> [ASSIGNMENT]
Each line that has the string "intros" must be copied from the records below.

> [RECORDS PROVIDED]
____________

(* ===== verification/ApiBreaker.v ===== *)
(** * The circuit breaker ([src/src/plugins/api_breaker.rs])

    Breaker states keyed by route, their state machine and the rejection
    window. *)

From Stdlib Require Import ZArith Lia.
From stdpp Require Import base tactics gmap fin_maps strings option sets list.
From S2P Require Import Prelude OrderedMap Shards Errors.

Open Scope Z_scope.

Definition MAX_EXPONENT : Z := 30.
Definition MAX_BREAKER_KEYS : nat := 1024.

(** ** [StatusCodeSet]: ten 64-bit words *)

Abbreviation StatusCodeSet := (list Z).

Definition set_bit (bits : StatusCodeSet) (status : Z) : StatusCodeSet :=
  if status <? 640 then alter (fun w => Z.lor w (Z.shiftl 1 (status `mod` 64))) (Z.to_nat (status / 64)) bits else bits.

Definition from_statuses (statuses : list Z) : StatusCodeSet := fold_left set_bit statuses (replicate 10 0).

Definition set_contains (bits : StatusCodeSet) (status : Z) : bool :=
  (status <? 640) &&
  match bits !! Z.to_nat (status / 64) with
  | Some w => negb (Z.land w (Z.shiftl 1 (status `mod` 64)) =? 0)
  | None => false
  end.

(** ** Configuration *)

Record BreakHeader : Type := { header_key : string; header_value : string }.
Record UnhealthyConf : Type := { unhealthy_statuses : list Z; failures : Z }.
Record HealthyConf : Type := { healthy_statuses : list Z; successes : Z }.

Definition UnhealthyConf_default : UnhealthyConf := {| unhealthy_statuses := [500]; failures := 3 |}.
Definition HealthyConf_default : HealthyConf := {| healthy_statuses := [200]; successes := 3 |}.

Record PluginConfig : Type := {
  break_response_code : Z;
  break_response_body : option string;
  break_response_headers : list BreakHeader;
  max_breaker_sec : Z;
  unhealthy : UnhealthyConf;
  healthy : HealthyConf;
}.
Definition default_max_breaker_sec : Z := 300.

(** Header names are checked by the [http] crate. *)
Section config.
Context (header_name_ok : string -> bool) (trim : string -> string) (errors : PluginConfig -> string).

Definition validate_header_key (key : string) : bool := negb (bool_decide (trim key = "")) && header_name_ok key.

(** The validators of the derive. *)
Definition derived_ok (c : PluginConfig) : bool :=
  (200 <=? break_response_code c) && (break_response_code c <=? 599) && (3 <=? max_breaker_sec c) &&
  forallb (fun h => validate_header_key (header_key h) && negb (bool_decide (header_value h = ""))) (break_response_headers c).

Definition unique (l : list Z) : bool := bool_decide (length (remove_dups l) = length l).
Definition in_range (lo hi : Z) (l : list Z) : bool := forallb (fun s => (lo <=? s) && (s <=? hi)) l.

(** [PluginConfig::try_from] on the parsed configuration. *)
Definition PluginConfig_try_from (c : PluginConfig) : Result PluginConfig ProxyError :=
  if negb (derived_ok c) then Err (ValidationStructured (errors c))
  else if bool_decide (unhealthy_statuses (unhealthy c) = []) || bool_decide (healthy_statuses (healthy c) = [])
       || negb (unique (unhealthy_statuses (unhealthy c))) || negb (unique (healthy_statuses (healthy c)))
  then Err (Validation "api-breaker http_statuses must be non-empty and unique")
  else if negb (in_range 500 599 (unhealthy_statuses (unhealthy c)))
  then Err (Validation "api-breaker unhealthy.http_statuses must be in [500, 599]")
  else if negb (in_range 200 499 (healthy_statuses (healthy c)))
  then Err (Validation "api-breaker healthy.http_statuses must be in [200, 499]")
  else if failures (unhealthy c) <? 1 then Err (Validation "api-breaker unhealthy.failures must be >= 1")
  else if successes (healthy c) <? 1 then Err (Validation "api-breaker healthy.successes must be >= 1")
  else Ok c.

End config.

(** ** State *)

(** Counters are [u32] and wrap in the release profile. *)
Record BreakerState : Type := { unhealthy_count : Z; healthy_count : Z; lasttime : option Instant }.
#[export] Instance eta_BreakerState : Eta BreakerState := fun s =>
  Build_BreakerState (unhealthy_count s) (healthy_count s) (lasttime s).

Definition BreakerState_default : BreakerState := {| unhealthy_count := 0; healthy_count := 0; lasttime := None |}.

(** [BreakerStates::entry] *)
Definition breaker_entry (key : string) (states : Shard BreakerState) : BreakerState * Shard BreakerState :=
  let states := if negb (contains_key key states) && (MAX_BREAKER_KEYS <=? shard_len states)%nat
                then evict_oldest states else states in
  let states := shard_touch key states in
  let st := default BreakerState_default (entries states !! key) in
  (st, fill key st states).

Definition breaker_secs (unhealthy_count failures max_breaker_sec : Z) : Z :=
  let failure_times := Z.min MAX_EXPONENT (Z.max 1 (unhealthy_count / Z.max failures 1)) in
  Z.min (Z.shiftl 1 failure_times) max_breaker_sec.

Definition window_open (c : PluginConfig) (now : Instant) (st : BreakerState) : bool :=
  match lasttime st with
  | Some t => now <=? t + from_secs (breaker_secs (unhealthy_count st) (failures (unhealthy c)) (max_breaker_sec c))
  | None => false
  end.

(** The body of [response_filter] on one state. *)
Definition observe (c : PluginConfig) (unhealthy_set healthy_set : StatusCodeSet) (now : Instant) (status : Z)
    (st : BreakerState) : BreakerState :=
  if set_contains unhealthy_set status then
    let st := st <| healthy_count := 0 |> <| unhealthy_count := wrapping_add 32 (unhealthy_count st) 1 |> in
    if unhealthy_count st `mod` Z.max (failures (unhealthy c)) 1 =? 0 then st <| lasttime := Some now |> else st
  else if set_contains healthy_set status && bool_decide (is_Some (lasttime st)) then
    let st := st <| healthy_count := wrapping_add 32 (healthy_count st) 1 |> in
    if Z.max (successes (healthy c)) 1 <=? healthy_count st
    then st <| lasttime := None |> <| unhealthy_count := 0 |> <| healthy_count := 0 |>
    else st
  else st.

Record PluginApiBreaker : Type := {
  config : PluginConfig;
  unhealthy_set : StatusCodeSet;
  healthy_set : StatusCodeSet;
  states : Shard BreakerState;
}.
#[export] Instance eta_PluginApiBreaker : Eta PluginApiBreaker := fun p =>
  Build_PluginApiBreaker (config p) (unhealthy_set p) (healthy_set p) (states p).

Definition create_api_breaker_plugin (c : PluginConfig) : PluginApiBreaker :=
  {| config := c; unhealthy_set := from_statuses (unhealthy_statuses (unhealthy c));
     healthy_set := from_statuses (healthy_statuses (healthy c)); states := Shard_default |}.

(** [state_key]: the bound route's id, or one fixed key. *)
Definition state_key (route_id : option string) : string :=
  match route_id with
  | Some i => if bool_decide (i = "") then "__global__" else i
  | None => "__global__"
  end.

Definition is_open (key : string) (now : Instant) (self : PluginApiBreaker) : bool * PluginApiBreaker :=
  let r := breaker_entry key (states self) in
  (window_open (config self) now r.1, self <| states := r.2 |>).

(** [request_filter]: [true] is the rejection. *)
Definition breaker_request_filter (route_id : option string) (now : Instant) (self : PluginApiBreaker) : bool * PluginApiBreaker :=
  is_open (state_key route_id) now self.

Definition breaker_response_filter (route_id : option string) (now : Instant) (status : Z) (self : PluginApiBreaker)
    : PluginApiBreaker :=
  let key := state_key route_id in
  let r := breaker_entry key (states self) in
  self <| states := fill key (observe (config self) (unhealthy_set self) (healthy_set self) now status r.1) r.2 |>.

(** ** The status sets *)

Lemma land_bit w k : 0 <= k -> negb (Z.land w (Z.shiftl 1 k) =? 0) = Z.testbit w k.
Proof.
  intros Hk. rewrite Z.shiftl_1_l. destruct (Z.testbit w k) eqn:E.
  - apply negb_true_iff, Z.eqb_neq. intros H0. apply (f_equal (fun z => Z.testbit z k)) in H0.
    rewrite Z.land_spec, E, Z.pow2_bits_true, Z.bits_0 in H0 by done. done.
  - apply negb_false_iff, Z.eqb_eq, Z.bits_inj'. intros n Hn. rewrite Z.land_spec, Z.bits_0.
    destruct (Z.eq_dec k n) as [<-|Hne]; [by rewrite E|]. by rewrite Z.pow2_bits_false, andb_false_r.
Qed.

____________

> [SOLUTION]
  intros Hk. rewrite Z.shiftl_1_l. destruct (Z.testbit w k) eqn:E.
  - apply negb_true_iff, Z.eqb_neq. intros H0. apply (f_equal (fun z => Z.testbit z k)) in H0.
  - apply negb_false_iff, Z.eqb_eq, Z.bits_inj'. intros n Hn. rewrite Z.land_spec, Z.bits_0.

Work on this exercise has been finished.